** Data for review follows **

(* ===== verification/Monitor.v ===== *)
(** * The connection monitor (src/internal/application/environment/connection_monitor.go)

    Health checks of environment connections on an adaptive schedule, as a state
    machine over the monitor's schedules, and the on-demand check of a connector
    binding (transfer_health.go). *)

From S2P Require Import Prelude GoStrings GoFloat Domain Ports.

(** ports/environment.go *)
Module ConnectionHealth.
Record ConnectionHealth := mk { Healthy : bool; Message : string }.
End ConnectionHealth.
Abbreviation ConnectionHealth := ConnectionHealth.ConnectionHealth.

(** The operations of [ports.ConnectionStore] and [ports.EnvironmentStore] the
    monitor calls. *)
Class ConnectionCatalog (W : Type) := {
  FindConnection : string → effr W (option EnvironmentConnection);
  ListAllConnections : effr W (list EnvironmentConnection);
  SaveConnectionCheck : ConnectionCheck → effr W unit;
  ListConnectionChecks : string → Z → effr W (list ConnectionCheck);
  UpdateStatus : string → EnvironmentStatus → effr W unit
}.

(** [ports.ConnectionProber] by connection type, [None] for none configured. *)
Class Probers (W : Type) :=
  prober : ConnectionType → option (EnvironmentConnection → eff W ConnectionHealth).

(** ports/audit.go; the store may be nil. *)
Class AuditStore (W : Type) := RecordAuditEvent : option (AuditEvent → effr W unit).

(** [time.Now()] as an instant, and [provider.NewID]. *)
Class WallClock (W : Type) := Now : eff W Time.
Class FreshIDs (W : Type) := NewID : string → eff W string.

(** The instant of [time.Unix(0, 0)]. *)
Definition unix_epoch : Time := 62135596800 * Second.
(** [provider.UnixSeconds] *)
Definition UnixSeconds (t : Time) : float64 :=
  fdiv (float_of_Z (t - unix_epoch)) (float_of_Z Second).

Module ConnectionMonitor.
(** [connectionSchedule] *)
Module connectionSchedule.
Record connectionSchedule := mk { consecutiveSuccesses : Z; nextCheckAt : Time }.
#[global] Instance eta : Eta connectionSchedule := λ r, mk r.(consecutiveSuccesses) r.(nextCheckAt).
#[global] Instance zero_value : Zero connectionSchedule := mk zero zero.
End connectionSchedule.
Abbreviation connectionSchedule := connectionSchedule.connectionSchedule.

Definition maximumStableCheckInterval : Duration := 10 * Minute.

(** [adaptiveCheckInterval] *)
Definition adaptiveCheckInterval (consecutiveSuccesses : Z) : Duration :=
  if 30 <=? consecutiveSuccesses then maximumStableCheckInterval
  else if 15 <=? consecutiveSuccesses then 5 * Minute
  else if 5 <=? consecutiveSuccesses then 2 * Minute
  else Minute.

Abbreviation schedules := (gmap string connectionSchedule).

(** [recordResult] *)
Definition recordResult (connectionID : string) (status : ConnectionStatus) (checkedAt : Time)
    (s : schedules) : schedules :=
  let schedule := lookup_zero s connectionID in
  let successes :=
    if bool_decide (ConnectionStatus_string status = "online")
    then int64 (schedule.(connectionSchedule.consecutiveSuccesses) + 1) else 0 in
  <[connectionID := connectionSchedule.mk successes
      (checkedAt + adaptiveCheckInterval successes)]> s.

** End of Data for review **

_What to do_.
Show every line in the listing above that carries the word "Minute".

_Problem solution_.
Definition maximumStableCheckInterval : Duration := 10 * Minute.
  else if 15 <=? consecutiveSuccesses then 5 * Minute
  else if 5 <=? consecutiveSuccesses then 2 * Minute
  else Minute.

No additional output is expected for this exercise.